- [YOUR GOAL]: Look below for the lines from the one with "token := str" to the one with "destruct (@main_exit_status mark_format", and copy exactly those lines, both ends included.

- [RECORDED DATA]:
━━━

(** * ccxt-plus: planner, concurrent fetch engine and gap-filling persister

    A shallow embedding of [core/mapper.py], [core/task.py],
    [core/factory.py], [core/saver.py] and the helpers they use
    ([helpers/utils.py], [helpers/errors.py], [helpers/config.py],
    [helpers/proxy.py], the action lists of [wrapper.py]), followed by
    the properties of the specification that were checked against it
    and by further properties read off the code.

    Conventions of the embedding.
    - Python integers are [Z]; numpy's int64 time values are [Z] as well
      (the epoch-millisecond values handled here stay far from the int64
      bounds, no wrap-around is modelled).
    - A raised exception is the [inl] of a sum; objects that survive an
      exception (class attributes, the saver instance) are threaded as
      explicit state, so the state after a failure can be inspected.
    - Calls into the outside world (the remote fetch, [int()] on text,
      [datetime.strftime], the configuration file) are parameters. *)

From Stdlib Require Import ZArith Lia Ascii.
From stdpp Require Import base list gmap strings pretty sorting.

Open Scope Z_scope.

(** ** Python values shared by the components *)

Module Py.

(** The exceptions the modelled code can raise: Python built-ins and the
    classes of [helpers/errors.py] (message kept, error code fixed by the
    class). *)
Inductive exn : Type :=
| RuntimeError (message : string)
| ValueError (message : string)
| TypeError (message : string)
| AttributeError (message : string)
| KeyError (message : string)
| IndexError (message : string)
| ZeroDivisionError (message : string)
| NotImplementedError (message : string)
| ConfigurationError (message : string)
| DataFormatValidationError (message : string)
| TaskInitializationError (message : string)
| ExceedMaxMissingPointsError (message : string).

(** [helpers/utils.py]: [class DataFlag(Enum)]. *)
Inductive DataFlag : Type := NORMAL | ERROR.

(** A scalar held in a row. The code only ever inspects the time column;
    every other field is carried along untouched. *)
Inductive cell : Type :=
| CInt (z : Z)
| CStr (s : string).

Definition row : Type := list cell.

(** One element of the list returned by the remote client: a sequence
    (an OHLCV candle) or a dictionary of dictionaries (a funding-rate
    record, read as [item["info"]["fundingTime"]]). *)
Inductive entry : Type :=
| ESeq (cells : row)
| EDict (items : gmap string (gmap string cell)).

(** What a fetch hands back as data: [None] or a list. *)
Definition data : Type := option (list entry).
(** X4.  The two nested loops see the contexts as one sequence: two
    devices whose clients hold the same contexts in the same order, however
    grouped, end the scan with the same locals, emit the same, and leave
    the same contexts and the same watchdog. *)
Theorem X4_grouping_irrelevant cl cl' (rec : fn_ptr) (t : amdxdna_tdr) :
  all_hwctx cl = all_hwctx cl' →
  scan_locals (Dev cl rec t) = scan_locals (Dev cl' rec t)
  ∧ outcome_log (amdxdna_tdr_work (Dev cl rec t))
    = outcome_log (amdxdna_tdr_work (Dev cl' rec t))
  ∧ all_hwctx (client_list (outcome_dev (amdxdna_tdr_work (Dev cl rec t))))
    = all_hwctx (client_list (outcome_dev (amdxdna_tdr_work (Dev cl' rec t))))
  ∧ tdr (outcome_dev (amdxdna_tdr_work (Dev cl rec t)))
    = tdr (outcome_dev (amdxdna_tdr_work (Dev cl' rec t))).
Proof.
  intros Hall.
  assert (Hloc : scan_locals (Dev cl rec t) = scan_locals (Dev cl' rec t)).
  { rewrite !scan_locals_spec. cbn [client_list]. rewrite Hall. reflexivity. }
  split; [exact Hloc|].
  pose proof (work_contexts (Dev cl rec t)) as (Ha & _).
  pose proof (work_contexts (Dev cl' rec t)) as (Ha' & _).
  cbv zeta in Ha, Ha'. cbn [client_list] in Ha, Ha'.
  assert (Hctx : all_hwctx (client_list (outcome_dev (amdxdna_tdr_work (Dev cl rec t))))
          = all_hwctx (client_list (outcome_dev (amdxdna_tdr_work (Dev cl' rec t)))))
    by (rewrite Ha, Ha', Hall; reflexivity).
  revert Hloc Hctx. unfold scan_locals, amdxdna_tdr_work. cbn [client_list].
  destruct (scan_clients cl locals_init) as [c1 st1].
  destruct (scan_clients cl' locals_init) as [c2 st2]. cbn [snd].
  intros -> Hctx. destruct (negb _ && negb _); [destruct rec|]; cbn in *; done.
Qed.

Lemma X4_witness :
  outcome_log (amdxdna_tdr_work three_ctx_dev)
  = outcome_log
      (amdxdna_tdr_work
         (Dev [ {| hwctx_idr := [] |};
                {| hwctx_idr := [Hwctx "ctx0" 5 5 0; Hwctx "ctx1" 10 7 7] |};
                {| hwctx_idr := [Hwctx "ctx2" 10 7 7] |} ] Fn tdr_zero)).
Proof.
  apply (X4_grouping_irrelevant three_ctx_clients
           [ {| hwctx_idr := [] |};
             {| hwctx_idr := [Hwctx "ctx0" 5 5 0; Hwctx "ctx1" 10 7 7] |};
             {| hwctx_idr := [Hwctx "ctx2" 10 7 7] |} ] Fn tdr_zero eq_refl).
Defined.



Lemma rescan_succ n xdna :
  rescan (S n) xdna
  = (fst (rescan n (outcome_dev (amdxdna_tdr_work xdna))),
     outcome_log (amdxdna_tdr_work xdna)
       ++ snd (rescan n (outcome_dev (amdxdna_tdr_work xdna)))).
Proof.
  cbn [rescan]. destruct (rescan n (outcome_dev (amdxdna_tdr_work xdna))).
  reflexivity.
Qed.
Lemma parsePart_apply (constraints : gmap string value) (part : string) :
  parsePart constraints part = constraints
  \/ exists key value_,
       parsePart constraints part = applyConstraint constraints key value_.
Proof.
  unfold parsePart.
  destruct (String.eqb (TrimSpace part) ""); [left; reflexivity|].
  destruct (Contains (TrimSpace part) "="); [|left; reflexivity].
  right. eexists _, _. reflexivity.
Qed.

(** X16.  Every entry of a parsed constraint set has the Go type of its key:
    [minimum], [maximum], [exclusiveMinimum], [exclusiveMaximum] and
    [multipleOf] hold a float that [ParseFloat] returned, [minItems] and
    [maxItems] hold an [int] within the 64-bit range, [pattern] holds a
    string and [format] one of the nine format names. *)
Theorem constraint_values_typed (tag k : string) (x : value) :
  parseValidationTag tag !! k = Some x ->
  (In k ["minimum"; "maximum"; "exclusiveMinimum"; "exclusiveMaximum";
         "multipleOf"]
   /\ exists num s, x = VFloat num /\ ParseFloat s = Some num)
  \/ (In k ["minItems"; "maxItems"]
      /\ exists n, x = VInt n /\ (- 2 ^ 63 <= n <= 2 ^ 63 - 1)%Z)
  \/ (k = "pattern" /\ exists s, x = VString s)
  \/ (k = "format"
      /\ exists s, x = VString s
                   /\ In s ["date-time"; "time"; "date"; "duration"; "email";
                            "hostname"; "ipv4"; "ipv6"; "uuid"]).
Proof.
  rewrite parseValidationTag_fold. revert k x.
  apply (fold_left_invariant parsePart
           (fun cs : gmap string value => forall k x, cs !! k = Some x -> _)).
  - intros k x. rewrite lookup_empty. discriminate.
  - intros cs part _ IH k x.
    destruct (parsePart_apply cs part) as [->|(key & v & ->)]; [apply IH|].
    unfold applyConstraint.
    repeat match goal with
           | |- context [if ?b then _ else _] =>
               match b with
               | default _ _ => destruct b eqn:Hfmt
               | _ => destruct b
               end
           | |- context [match ?o with Some _ => _ | None => _ end] =>
               destruct o eqn:?
           end;
      try apply IH;
      (match goal with
       | |- <[?k' := _]> _ !! _ = _ -> _ =>
           destruct (decide (k' = k)) as [<-|Hne];
           [rewrite lookup_insert_eq; intros [= <-]
           |rewrite lookup_insert_ne by exact Hne; apply IH]
       end).
    all: try (left; split; [simpl; tauto|]; eexists _, _; split;
              [reflexivity | eassumption]).
    all: try (right; left; split; [simpl; tauto|]; eexists; split;
              [reflexivity | eapply Atoi_range; eassumption]).
    + right. right. left. split; [reflexivity|]. eexists. reflexivity.
    + right. right. right. split; [reflexivity|]. eexists.
      split; [reflexivity|]. apply validFormats_spec. exact Hfmt.
Qed.

Lemma prefix_app (sub b : string) : String.prefix sub (sub ++ b) = true.
Proof.
  induction sub as [|c sub IH]; simpl; [destruct b; reflexivity|].
  destruct (ascii_dec c c); [exact IH | contradiction].
Qed.

Lemma prefix_split (sub s : string) :
  String.prefix sub s = true -> exists b, s = sub ++ b.
Proof.
  revert s. induction sub as [|c sub IH]; intros s H.
  - exists s. reflexivity.
  - destruct s as [|c' s]; [discriminate|]. simpl in H.
    destruct (ascii_dec c c') as [<-|]; [|discriminate].
    destruct (IH s H) as [b ->]. exists b. reflexivity.
Qed.

Lemma Contains_app (a sub b : string) : Contains (a ++ sub ++ b) sub = true.
Proof.
  induction a as [|c a IH].
  - change ("" ++ sub ++ b) with (sub ++ b).
    pose proof (prefix_app sub b) as H.
    destruct (sub ++ b); cbn [Contains]; rewrite H; reflexivity.
  - change (String c a ++ sub ++ b) with (String c (a ++ sub ++ b)).
    cbn [Contains]. rewrite IH. apply orb_true_r.
Qed.
(** X18: for token probabilities and a mean probability in [0,1] the
    renderer only prints: whatever the service, it ends normally after 10
    lines, plus 2 when stats are present, plus one per token; it
    constructs no client and sends no request; and every bar it draws has
    its full width, 15 for a token and 20 for the aggregate. *)
Theorem renderer_only_prints
  (svc : service) (prompt model : pystr) (temperature : R)
  (completion : option pystr) (tokens : list TokenStat)
  (seq_stats : option SeqStats) :
  Forall (fun t : TokenStat => 0 <= probability t <= 1) tokens ->
  (forall stats : SeqStats,
     seq_stats = Some stats -> 0 <= avg_probability stats <= 1) ->
  snd (run svc (print_token_analysis prompt model temperature completion
                  tokens seq_stats)) = Returned tt
  /\ requests
       (fst (run svc (print_token_analysis prompt model temperature
                        completion tokens seq_stats))) = []
  /\ filter is_client
       (fst (run svc (print_token_analysis prompt model temperature
                        completion tokens seq_stats))) = []
  /\ List.length
       (fst (run svc (print_token_analysis prompt model temperature
                        completion tokens seq_stats)))
     = (10 + match seq_stats with Some _ => 2 | None => 0 end
        + List.length tokens)%nat
  /\ Forall (fun t : TokenStat =>
               List.length (print_bar (probability t) 15) = 15%nat) tokens
  /\ (forall stats : SeqStats,
        seq_stats = Some stats ->
        List.length (print_bar (avg_probability stats) print_bar_default_width)
        = 20%nat).
Proof.
  intros Htokens Hstats.
  rewrite print_token_analysis_run; cbn [fst snd].
  split; [reflexivity|]. split; [apply requests_prints|].
  split; [apply clients_prints|]. split; [|split].
  - rewrite length_map, !length_app, length_map.
    destruct seq_stats; simpl; lia.
  - apply Forall_impl with (2 := Htokens). intros t Ht.
    apply Nat2Z.inj.
    apply (print_bar_length (probability t) 15);
      [exact Ht | unfold MAX_EXACT_INT; lia].
  - intros stats Hsome. apply Nat2Z.inj.
    apply (print_bar_length (avg_probability stats) 20);
      [now apply Hstats | unfold MAX_EXACT_INT; lia].
Qed.

(** X19: when the service call raises, or answers with no choice, the
    analysis stops with that exception (an [IndexError] in the second
    case) right after the request: nothing is printed. *)
Theorem analyze_prompt_failures
  (svc : service) (client : Client) (prompt model : pystr) (temperature : R) :
  (forall exn : pystr,
     svc client (completion_request prompt temperature model) = inr exn ->
     run svc (analyze_prompt client prompt model temperature)
     = ([EvRequest client (completion_request prompt temperature model)],
        Uncaught exn))
  /\ (forall response : Response,
        svc client (completion_request prompt temperature model)
          = inl response ->
        choices response = [] ->
        run svc (analyze_prompt client prompt model temperature)
        = ([EvRequest client (completion_request prompt temperature model)],
           Uncaught (str "IndexError"))).
Proof.
  split.
  - intros exn Hsvc. rewrite analyze_prompt_run; cbv zeta. now rewrite Hsvc.
  - intros response Hsvc Hnone.
    rewrite analyze_prompt_run; cbv zeta. now rewrite Hsvc, Hnone.
Qed.

(** X20: only the first choice of the answer is used: two services whose
    answers agree on it give the same run. *)
Theorem analyze_prompt_first_choice
  (svc svc' : service) (client : Client) (prompt model : pystr)
  (temperature : R) (response response' : Response)
  (c : Choice) (rest rest' : list Choice) :
  svc client (completion_request prompt temperature model) = inl response ->
  svc' client (completion_request prompt temperature model) = inl response' ->
  choices response = c :: rest ->
  choices response' = c :: rest' ->
  run svc (analyze_prompt client prompt model temperature)
  = run svc' (analyze_prompt client prompt model temperature).
Proof.
  intros Hsvc Hsvc' Hc Hc'.
  rewrite !analyze_prompt_run; cbv zeta.
  now rewrite Hsvc, Hsvc', Hc, Hc'.
Qed.

(** X21: an analysis sends exactly one request, the one built from its
    prompt, temperature and model, whatever the service answers: there is
    no retry and no second call. *)
Theorem analyze_prompt_single_request
  (svc : service) (client : Client) (prompt model : pystr) (temperature : R) :
  requests (fst (run svc (analyze_prompt client prompt model temperature)))
  = [completion_request prompt temperature model]
  /\ filter is_client
       (fst (run svc (analyze_prompt client prompt model temperature))) = [].
Proof.
  rewrite analyze_prompt_run; cbv zeta.
  destruct (svc client _) as [response | exn]; [|split; reflexivity].
  destruct (choices response) as [|c rest]; [split; reflexivity|].
  cbn [fst]. split.
  - now rewrite requests_cons_request, requests_prints.
  - cbn [filter is_client]. apply clients_prints.
Qed.

(** X22: with a credential other than the placeholder, and a service
    that reports no positive log-probability, the process ends with
    status 0 exactly when the service answers with at least one choice;
    otherwise it ends with status 1, having printed only the
    initialization message. *)
Theorem main_exit_status (svc : service) (key : pystr) :
  key <> PLACEHOLDER ->
  (forall (response : Response) (c : Choice) (rest : list Choice),
     svc (mkClient key) MAIN_REQUEST = inl response ->
     choices response = c :: rest ->
     nonpositive_logprobs (choice_logprobs c)) ->
  (exit_status (snd (run svc (main key))) = 0%Z
   <-> exists (response : Response) (c : Choice) (rest : list Choice),
         svc (mkClient key) MAIN_REQUEST = inl response
         /\ choices response = c :: rest)
  /\ (exit_status (snd (run svc (main key))) <> 0%Z ->
      exit_status (snd (run svc (main key))) = 1%Z
      /\ fst (run svc (main key))
         = [EvClient key; EvPrint INITIALIZED;
            EvRequest (mkClient key) MAIN_REQUEST]).
Proof.
  intros Hne _.
  rewrite (main_configured key Hne); cbn [run].
  rewrite run_print_then, analyze_prompt_run; cbv zeta.
  fold MAIN_REQUEST.
  destruct (svc (mkClient key) MAIN_REQUEST) as [response | exn].
  - destruct (choices response) as [|c rest] eqn:Hc; cbn [fst snd exit_status].
    + split.
      * split; [discriminate|].
        intros (r & c & rest & [= <-] & Hc'). congruence.
      * intros _; split; reflexivity.
    + split.
      * split; [|reflexivity]. intros _. now exists response, c, rest.
      * intros Hbad; now contradiction Hbad.
  - cbn [fst snd exit_status]. split.
    + split; [discriminate|]. intros (r & c & rest & Hsvc & _). discriminate.
    + intros _; split; reflexivity.
Qed.

End RendererExtras.

Lemma analyze_prompt_failures_witness :
  run failing_service
    (@analyze_prompt mark_format (mkClient (str "k")) (str "Capital?")
       (str "m") 0)
  = ([EvRequest (mkClient (str "k"))
        (completion_request (str "Capital?") 0 (str "m"))],
     Uncaught (str "APIConnectionError"))
  /\ run mute_service
       (@analyze_prompt mark_format (mkClient (str "k")) (str "Capital?")
          (str "m") 0)
     = ([EvRequest (mkClient (str "k"))
           (completion_request (str "Capital?") 0 (str "m"))],
        Uncaught (str "IndexError")).
Proof.
  split.
  - apply (@analyze_prompt_failures mark_format failing_service); reflexivity.
  - apply (proj2 (@analyze_prompt_failures mark_format mute_service
                    (mkClient (str "k")) (str "Capital?") (str "m") 0)
             {| choices := [] |}); reflexivity.
Defined.

Lemma analyze_prompt_first_choice_witness :
  run bare_service
    (@analyze_prompt mark_format (mkClient (str "k")) (str "Capital?")
       (str "m") 0)
  = run (fun _ _ =>
           inl {| choices :=
                    [ {| message_content := Some (str "Paris");
                         choice_logprobs := None |};
                      {| message_content := Some (str "Rome");
                         choice_logprobs := Some sample_logprobs |} ] |})
      (@analyze_prompt mark_format (mkClient (str "k")) (str "Capital?")
         (str "m") 0).
Proof.
  eapply (@analyze_prompt_first_choice mark_format); reflexivity.
Defined.

Lemma renderer_only_prints_witness :
  List.length
    (fst (run bare_service
            (@print_token_analysis mark_format (str "Capital?") (str "m") 0
               (Some (str "Paris"))
               [ {| token := str "Paris"; probability := 0.5; logprob := -1 |} ]
               None)))
  = 11%nat.
Proof.
  apply (@renderer_only_prints mark_format bare_service).
  - constructor; [simpl; lra | constructor].
  - intros stats Hsome; discriminate Hsome.
Defined.

Lemma main_exit_status_witness :
  exit_status (snd (run sample_service (@main mark_format (str "sk-demo"))))
  = 0%Z.
Proof.
  assert (Hne : str "sk-demo" <> PLACEHOLDER) by discriminate.
  destruct (@main_exit_status mark_format sample_service (str "sk-demo") Hne)
    as (Hok & _).
  - intros response c rest [= <-] [= <- _]. simpl.
    repeat constructor; simpl; lra.
  - apply Hok.
    exists {| choices := [ {| message_content := Some (str "Paris!");
                              choice_logprobs := Some sample_logprobs |} ] |},
           {| message_content := Some (str "Paris!");
              choice_logprobs := Some sample_logprobs |}, [].
    split; reflexivity.
Defined.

━━━

- [SOLUTION FOR THIS EXERCISE]:
               [ {| token := str "Paris"; probability := 0.5; logprob := -1 |} ]
               None)))
  = 11%nat.
Proof.
  apply (@renderer_only_prints mark_format bare_service).
  - constructor; [simpl; lra | constructor].
  - intros stats Hsome; discriminate Hsome.
Defined.

Lemma main_exit_status_witness :
  exit_status (snd (run sample_service (@main mark_format (str "sk-demo"))))
  = 0%Z.
Proof.
  assert (Hne : str "sk-demo" <> PLACEHOLDER) by discriminate.
  destruct (@main_exit_status mark_format sample_service (str "sk-demo") Hne)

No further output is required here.